Churches attacked, crisis worsens in Central African Republic

Related Articles: 

OXFORD, England — A Catholic aid worker warned of a worsening crisis in the Central African Republic, as church centers are attacked and more armed groups fight over territory and resources.

"Perhaps the situation is better in Bangui, the capital, but elsewhere conditions are deteriorating dramatically as conflicts multiply," said Christophe Droeven, country representative for the U.S.-based Catholic Relief Services.

"At least 100,000 people have been displaced by fighting since April, and the number here and abroad now totals close to a million. Nongovernmental organizations are being increasingly targeted, and it's becoming harder to help those in need," he told Catholic News Service July 24.

He said aid organizations had evacuated their representatives from Bangassou to escape "looting and harassment" by a mainly Christian militia, Anti-Balaka. He said troops with the U.N. peacekeeping force, MINUSCA, had been unable to protect aid convoys.

"Although the peacekeepers are doing what they can, there aren't enough of them," said Droeven, who has headed CRS projects in Africa for 18 years.

Bangassou became a flashpoint when heavily armed rebels attacked its Muslim quarter May 13, cutting telephone lines and leaving 115 dead, including six MINUSCA soldiers, according to the International Red Cross.

In a July 24 statement, MINUSCA said the city's Catholic cathedral, which is currently sheltering more than 2,000 displaced Muslims, had been attacked and robbed, and neighboring homes burned, when fresh clashes erupted July 21.

Droeven said he believed violence reflected attempts by rival armed bands to control the Central African Republic's mineral resources, including diamond and gold, rather than political disputes.

He added that many armed groups were now outside the control of either of the primary bands.

The Catholic Church's nine dioceses make up a third of the 4.5 million inhabitants of the Central African Republic, one of the world's poorest countries. Seleka rebels seized power in early 2013 but were driven back after the January 2014 deployment of 13,000 French and African peacekeepers.

Catholic parishes and dioceses have been praised for sheltering displaced people around the country.

However, Bishop Juan Aguirre Munoz of Bangassou confirmed his cathedral had been damaged and burned by "young Muslim extremists," who also temporarily seized employees of Caritas and their families.

"Some 2,000 Muslims have been welcomed in the cathedral's fenced area, defended by MINUSCA's Moroccan military," the Spanish-born bishop said. "But the Anti-Balaka are raging in Bangassou, hitting Muslims and trying to kill them, and preventing them from finding food, water and wood for cooking. The clashes are continuing and causing deaths on both sides."

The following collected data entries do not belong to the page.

(* ===== verification/VmmMap.v ===== *)
(** Mapping, querying and removing single pages. *)

From S2P Require Import Prelude Pmm PmmProofs PmmRefine Frames Vmm.
From S2P Require Import VmmWf VmmEdit VmmOps.

Open Scope jcos_scope.

(** * Rolling back created links *)

(** The created links, the deepest first. *)
Fixpoint links_ok (s : Vmm) (m : Z) (n : nat) (links : list (Z * Z * Z)) : Prop :=
  match links with
  | [] => True
  | (f, i, _) :: links =>
    exists p, node s m p f /\ slot s m p i /\ (length p < n)%nat /\ links_ok s m (length p) links
  end.

Lemma links_mono s s' m n n' links :
  (forall p f, (length p < n)%nat -> node s m p f -> node s' m p f) -> v_maps s' = v_maps s -> (n <= n')%nat ->
  links_ok s m n links -> links_ok s' m n' links.
Proof.
  revert n n'. induction links as [|[[f i] c] links IH]; intros n n' Hst Em Hn; [done|].
  intros (p & Hf & Hs & Hlt & Hl). exists p. split_and!; [by apply Hst|by apply (aside_slot s s' m p i Em)|lia|].
  apply (IH (length p)); [|done|done|done]. intros q g Hq Hg. apply Hst; [lia|done].
Qed.

Lemma rollback_loop_call m links n s :
  vmm_wf s -> shared_source (pmap s m) = false -> (n <= 3)%nat -> links_ok s m n links ->
  keeps m s (rollback_loop m links s) /\ same_leaves s (rollback_loop m links s).
Proof.
  revert n s. induction links as [|[[f i] c] links IH]; intros n s W Hsh Hn; [split; [by apply vmm_keeps_refl|done]|].
  intros (p & Hf & Hs & Hlt & Hl). cbn [rollback_loop]. destruct (entry_frame (entry s f i) != c); [split; [by apply vmm_keeps_refl|done]|].
  pose proof (release_call m p f i s W Hf Hs) as Hr. destruct (release_empty_child m f i s) as [b s1].
  destruct Hr as [K L St _ _ _]; [lia|done|]. destruct b; cbn [negb]; [|done].
  destruct (IH (length p) s1) as [K2 L2]; [apply K|by rewrite (aside_pmap s s1 m (kp_maps _ _ _ K))|lia| |].
  - apply (links_mono s s1 m (length p) (length p)); [|apply K|done|done].
    intros q g Hq Hg. apply St; [done|]. intros (_ & _ & ->). rewrite length_app in Hq. cbn in Hq. lia.
  - split; [by eapply vmm_keeps_trans|]. eapply leaves_trans; [apply K|done|done].
Qed.

Lemma rollback_call m links n s :
  vmm_wf s -> (n <= 3)%nat -> links_ok s m n links ->
  keeps m s (rollback_created_tables m links s) /\ same_leaves s (rollback_created_tables m links s).
Proof.
  intros W Hn Hl. unfold rollback_created_tables. destruct (map_active s m || shared_source (pmap s m)) eqn:E.
  - split; [by apply vmm_keeps_refl|done].
  - apply orb_false_iff in E as [_ E]. by apply (rollback_loop_call m links n).
Qed.

Lemma rollback_active m links s : map_active s m = true -> rollback_created_tables m links s = s.
Proof. intros H. unfold rollback_created_tables. by rewrite H. Qed.

Lemma rollback_nil m s : rollback_created_tables m [] s = s.
Proof. unfold rollback_created_tables. by destruct (map_active s m || _). Qed.

(** * Flags *)

Lemma small_flags (P : Z -> bool) flags : forallb P (seqZ 0 32) = true -> 0 <= flags < 32 -> P flags = true.
Proof. intros H Hf. rewrite forallb_forall in H. apply H, list_elem_of_In, elem_of_seqZ. lia. Qed.

Lemma leaf_flags_bits flags :
  0 <= flags < 32 ->
  Z.land (leaf_flags flags) PTE_ADDRESS_MASK = 0 /\ has (leaf_flags flags) PTE_PRESENT = true /\
  has (leaf_flags flags) PTE_GLOBAL = false /\ has (leaf_flags flags) PTE_HUGE = false /\
  has (leaf_flags flags) PTE_USER = has flags VM_USER.
Proof.
  intros Hf. pose proof (small_flags (fun flags =>
    (Z.land (leaf_flags flags) PTE_ADDRESS_MASK =? 0) && has (leaf_flags flags) PTE_PRESENT && !has (leaf_flags flags) PTE_GLOBAL
    && !has (leaf_flags flags) PTE_HUGE && bool_decide (has (leaf_flags flags) PTE_USER = has flags VM_USER)) flags eq_refl Hf) as H.
  cbv beta in H. do 4 (apply andb_true_iff in H as [H ?]). bool_prop. split_and!; try done. by apply bool_decide_eq_true in H0.
Qed.

(** The entry that maps a frame with the given permissions. *)
Definition leaf_entry (frame flags : Z) : Z := Z.lor (frame_to_phys frame) (leaf_flags flags).

Lemma leaf_entry_ok frame flags :
  0 <= frame -> valid_mapping_frame frame = true -> 0 <= flags < 32 ->
  leaf_ok (leaf_entry frame flags) /\ has (leaf_entry frame flags) PTE_USER = has flags VM_USER /\
  entry_frame (leaf_entry frame flags) = frame.
Proof.
  intros Hf Hv Hfl. destruct (leaf_flags_bits flags Hfl) as (B1 & B2 & B3 & B4 & B5). unfold leaf_ok, leaf_entry.
  split; [|split; [unfold PTE_USER in *; by rewrite has_make|by apply entry_frame_make]].
  unfold PTE_PRESENT, PTE_GLOBAL, PTE_HUGE in *. by rewrite !has_make.
Qed.

(** * Mapping *)

(** The path and the final index of a page. *)
Definition route (va : Z) : list Z := [pml4_index va; pdpt_index va; pd_index va].

Lemma route_owned s m va : map_owns_pml4_index s m (pml4_index va) = true -> owned_path s m (route va).
Proof.
  intros Ho. split; [repeat constructor; apply index_mask|]. split; [cbn; lia|]. intros i q E. by injection E as <- _.
Qed.

(** Leaves after writing one of them. *)
Definition leaves_set (s s' : Vmm) (m : Z) (p : list Z) (i e : Z) : Prop :=
  forall m' p' j, map_live s m' -> owned_path s m' p' -> length p' = 3%nat -> index j ->
    leaf s' m' p' j = if decide (m' = m /\ p' = p /\ j = i) then e else leaf s m' p' j.

Lemma leaf_write_keeps s m p f i e :
  vmm_wf s -> node s m p f -> length p = 3%nat -> index i -> e = 0 \/ leaf_ok e -> (has e PTE_USER = true -> route_user s m p) ->
  keeps m s (set_entry f i e s) /\ leaves_set s (set_entry f i e s) m p i e.
Proof.
  intros W Hf Hp Hi He Hu. assert (slot s m p i) as Hs by (split; [done|intros ->; done]).
  pose proof (leaf_wf s W m p f i e Hf Hs Hp He Hu) as W'.
  pose proof (fun m' p' g => written_nodes_same s W m p f i e Hf Hs m' p' g (or_introl Hp)) as Hn.
  split.
  - split; try done.
    + intros m' p' h Hne Hh. split; [by apply Hn|]. by apply (written_table_other_at s W m p f i e Hf m' p' h).
    + intros h. unfold pool. by setoid_rewrite Hn.
  - intros m' p' j Hl Ho Hp' Hj. by apply (leaf_write s W m p f i e Hf Hs).
Qed.

Lemma note_links s m p f i user s' created t n links :
  descended s m p f i user s' created t -> (length p < n)%nat -> slot s m p i -> node s m p f ->
  links_ok s m (length p) links -> links_ok s' m n (note_created created f i links).
Proof.
  intros D Hlt Hs Hf Hl. pose proof (de_keeps _ _ _ _ _ _ _ _ _ D) as K. pose proof (de_stay _ _ _ _ _ _ _ _ _ D) as St.
  assert (links_ok s' m (length p) links) as Hl' by (apply (links_mono s s' m (length p) (length p)); [auto|apply K|done|done]).
  unfold note_created. destruct (created != FRAME_INVALID).
  - exists p. split_and!; [by apply St|by apply (aside_slot s s' m p i (kp_maps _ _ _ K))|done|done].
  - apply (links_mono s' s' m (length p) n); try done. lia.
Qed.

(** A result of the walk that creates tables, from a state with supply. *)
Record failed (s : Vmm) (m : Z) (s' : Vmm) : Prop := {
  fd_keeps : keeps m s s';
  fd_leaves : same_leaves s s' }.

Lemma failed_after s m s1 s2 : keeps m s s1 -> same_leaves s s1 -> keeps m s1 s2 -> same_leaves s1 s2 -> failed s m s2.
Proof. intros K L K' L'. split; [by eapply vmm_keeps_trans|eapply leaves_trans; [apply K|done|done]]. Qed.

Lemma slot_below s m p i : p <> [] -> index i -> slot s m p i.
Proof. by split. Qed.

(** The walk of [map_page_tables] has come down a path. *)
Record reached (s0 : Vmm) (m : Z) (p : list Z) (user : bool) (s : Vmm) (f : Z) (links : list (Z * Z * Z)) : Prop := {
  re_keeps : keeps m s0 s;
  re_leaves : same_leaves s0 s;
  re_node : node s m p f;
  re_route : user = true -> route_user s m p;
  re_links : links_ok s m (length p) links;
  re_stay : stay s0 s;
  re_supply : forall n, supply (length p + n) s0 -> supply n s }.

Lemma node_fun s m p f g : node s m p f -> node s m p g -> f = g.
Proof. intros (_ & _ & E1) (_ & _ & E2). congruence. Qed.

Lemma reached_fails s0 m p user s f links s' :
  reached s0 m p user s f links -> (length p <= 3)%nat -> keeps m s s' -> same_leaves s s' -> stay s s' ->
  failed s0 m (rollback_created_tables m links s').
Proof.
  intros [K L N _ Lk _ _] Hp K' L' St.
  destruct (rollback_call m links (length p) s' (kp_wf _ _ _ K')) as [K2 L2];
    [lia|apply (links_mono s s' m (length p) (length p)); [auto|apply K'|done|done]|].
  apply (failed_after s0 m s'); [by eapply vmm_keeps_trans|eapply leaves_trans; [apply K|done|done]|done|done].
Qed.

Lemma reach_step s0 m p user s f links i :
  reached s0 m p user s f links -> slot s m p i -> (length p < 3)%nat -> m <> 0 ->
  let '(r, s') := create_or_get_table m f i user s in
  match r with
  | None => failed s0 m (rollback_created_tables m links s') /\ (forall n, ~ supply (length p + S n) s0) /\
      (map_active s0 m = true -> stay s0 (rollback_created_tables m links s')) /\ forall t, ~ node s0 m (p ++ [i]) t
  | Some (created, t) => reached s0 m (p ++ [i]) user s' t (note_created created f i links)
  end.
Proof.
  intros R Hs Hlt Hm. pose proof R as [K L N Rt Lk St0 Su].
  pose proof (create_or_get_call s (kp_wf _ _ _ K) m p f i N Hs Hlt user) as Hc.
  destruct (create_or_get_table m f i user s) as [[[c t]|] s'].
  - destruct Hc as [D SuD]. pose proof D as [K1 L1 St1 N1 U1 _ R1 _].
    split; [by eapply vmm_keeps_trans|eapply leaves_trans; [apply K|done|done]|done| | |by eapply stay_trans|].
    + intros Hu q g j r E Hg. destruct r as [|x r _] using rev_ind.
      * apply app_inj_tail in E as [-> ->]. rewrite (node_fun _ _ _ _ _ Hg (St1 _ _ _ N)). by apply U1.
      * rewrite app_comm_cons, app_assoc in E. apply app_inj_tail in E as [-> ->].
        destruct (node_prefix s m q (j :: r) f N) as (g' & Hg' & _). rewrite (node_fun _ _ _ _ _ Hg (St1 _ _ _ Hg')).
        apply (R1 m q g' j Hg'); [|by eapply (Rt Hu)].
        destruct N as (_ & (H1 & _) & _). apply Forall_app in H1 as [_ H1]. by apply Forall_inv in H1.
    + rewrite length_app. apply (note_links s m p f i user s' c t _ links D); [cbn; lia|done|done|done].
    + intros n Hn. apply SuD, Su. by rewrite length_app, <- Nat.add_assoc in Hn.
  - destruct Hc as (K1 & L1 & St1 & Hnew & Hno). split_and!; [apply (reached_fails s0 m p user s f links s' R); [lia|done|done|done]| | |].
    + intros n Hn. by eapply (Hno Hm), Su.
    + intros Ha. rewrite rollback_active; [by eapply stay_trans|]. by rewrite (keeps_active m s s' m K1), (keeps_active m s0 s m K).
    + intros t Ht. by apply (Hnew t), St0.
Qed.

Lemma reached_root s m user :
  vmm_wf s -> map_live s m -> reached s m [] user s (root s m) [].
Proof.
  intros W Hl. split; [by apply vmm_keeps_refl|done|by apply root_node| |done|by intros ???|done].
  intros _ q g j r E. by destruct q.
Qed.

(** The tables that lead to a page. *)
Definition has_tables (s : Vmm) (m va : Z) : Prop := exists f, node s m (route va) f.

Lemma no_tables s m va p i q : route va = p ++ i :: q -> (forall t, ~ node s m (p ++ [i]) t) -> ~ has_tables s m va.
Proof.
  intros E Hno [f Hf]. rewrite E, (app_assoc p [i] q : p ++ i :: q = _) in Hf. destruct (node_prefix s m (p ++ [i]) q f Hf) as (g & Hg & _). by apply (Hno g).
Qed.

(** The outcome of mapping a page whose checks passed. *)
Lemma map_tables_call m va frame flags s :
  vmm_wf s -> map_live s m -> map_owns_pml4_index s m (pml4_index va) = true -> 0 <= frame ->
  valid_mapping_frame frame = true -> 0 <= flags < 32 ->
  let '(b, s') := map_page_tables m va frame flags s in
  keeps m s s' /\ (map_active s m = true -> stay s s') /\
  (if (b : bool) then leaf s m (route va) (pt_index va) = 0 /\ leaves_set s s' m (route va) (pt_index va) (leaf_entry frame flags) /\
     (forall n, supply (3 + n) s -> supply n s') /\ has_tables s' m va
   else same_leaves s s' /\ (leaf s m (route va) (pt_index va) = 0 -> ~ supply 3 s /\ ~ has_tables s m va)).
Proof.
  intros W Hl Ho Hf Hv Hfl. assert (m <> 0) as Hm by (destruct Hl as [Hz _]; by bool_prop).
  unfold map_page_tables. destruct (vw_table s W m [] _ (root_node s m Hl)) as (_ & _ & Hp). fold (root s m). rewrite Hp.
  set (user := has flags VM_USER).
  pose proof (reach_step s m [] user s (root s m) [] (pml4_index va) (reached_root s m user W Hl)
    (conj (index_mask _) (fun _ => Ho)) ltac:(cbn; lia) Hm) as H1.
  destruct (create_or_get_table m (root s m) (pml4_index va) user s) as [[[c1 pdpt]|] s1].
  2: { destruct H1 as ([K L] & Hno & St & Hn). rewrite rollback_nil in K, L, St. split_and!; [done|done|done|]. intros _. split; [apply (Hno 2%nat)|by apply (no_tables s m va [] _ _ eq_refl)]. }
  pose proof (reach_step s m [pml4_index va] user s1 pdpt _ (pdpt_index va) H1 (slot_below _ _ _ _ (fun E => nil_cons (eq_sym E)) (index_mask _)) ltac:(cbn; lia) Hm) as H2.
  destruct (create_or_get_table m pdpt (pdpt_index va) user s1) as [[[c2 pd]|] s2].
  2: { destruct H2 as ([K L] & Hno & St & Hn). split_and!; [done|done|done|]. intros _. split; [apply (Hno 1%nat)|by apply (no_tables s m va [_] _ _ eq_refl)]. }
  pose proof (reach_step s m _ user s2 pd _ (pd_index va) H2 (slot_below _ _ _ _ (fun E => nil_cons (eq_sym E)) (index_mask _)) ltac:(cbn; lia) Hm) as H3.
  destruct (create_or_get_table m pd (pd_index va) user s2) as [[[c3 pt]|] s3].
  2: { destruct H3 as ([K L] & Hno & St & Hn). split_and!; [done|done|done|]. intros _. split; [apply (Hno 0%nat)|by apply (no_tables s m va [_; _] _ _ eq_refl)]. }
  cbn [app] in H3. fold (route va) in H3. pose proof H3 as [K L N Rt Lk St Su].
  assert (entry s3 pt (pt_index va) = leaf s m (route va) (pt_index va)) as E.
  { rewrite <- (leaf_node s3 m (route va) pt _ N). apply L; [done|by apply route_owned|done|apply index_mask]. }
  rewrite E. destruct (nz (leaf s m (route va) (pt_index va))) eqn:Hnz; bool_prop.
  - destruct (reached_fails s m (route va) user s3 pt _ s3 H3) as [K' L']; [cbn; lia|apply vmm_keeps_refl, K|apply leaves_refl|by intros ???|].
    split_and!; try done. intros Ha. rewrite rollback_active; [done|]. by rewrite (keeps_active m s s3 m K).
  - destruct (leaf_entry_ok frame flags Hf Hv Hfl) as (Lo & Lu & _).
    destruct (leaf_write_keeps s3 m (route va) pt (pt_index va) (leaf_entry frame flags) (kp_wf _ _ _ K) N) as [K' S'];
      [done|apply index_mask|by right|intros Hu; apply Rt; unfold user; by rewrite <- Lu|].
    pose proof (fun m' p' g => written_nodes_same s3 (kp_wf _ _ _ K) m (route va) pt (pt_index va) (leaf_entry frame flags) N
      (slot_below _ _ _ _ (fun E => nil_cons (eq_sym E)) (index_mask _)) m' p' g (or_introl eq_refl)) as Hsame.
    fold (leaf_entry frame flags). split_and!; [by eapply vmm_keeps_trans|intros _ m' p' g Hg; by apply Hsame, St|done| |intros n Hn; by destruct (Su n Hn); split|exists pt; by apply Hsame]. intros m' p' j Hl' Ho' Hp' Hj. rewrite (S' m' p' j); try done.
    + by rewrite (L m' p' j Hl' Ho' Hp' Hj).
    + by apply (aside_live s s3 m' (kp_maps _ _ _ K)).
    + by apply (aside_owned s s3 m' p' (kp_maps _ _ _ K)).
Qed.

The African Press Agency said July 21 Saint-Louis Catholic parish Bria, which is also sheltering hundreds of displaced people after May-June clashes, had been attacked and robbed by armed men after failing to receive MINUSCA protection.

Droeven said the Catholic Church was now the "only functioning structure" in many parts of the country and was viewed by Christians and Muslims alike as a refuge.

He added that Cardinal Dieudonne Nzapalainga, president of the bishops' conference, had "placed himself at great risk" in May, when he personally intervened to restore peace in Bangassou. He noted that Catholic, Protestant and Muslim leaders had often worked together for peace at local level.

"The Church has become the first place for finding a safe haven in times of strife; people know priests will protect everyone," Droeven said.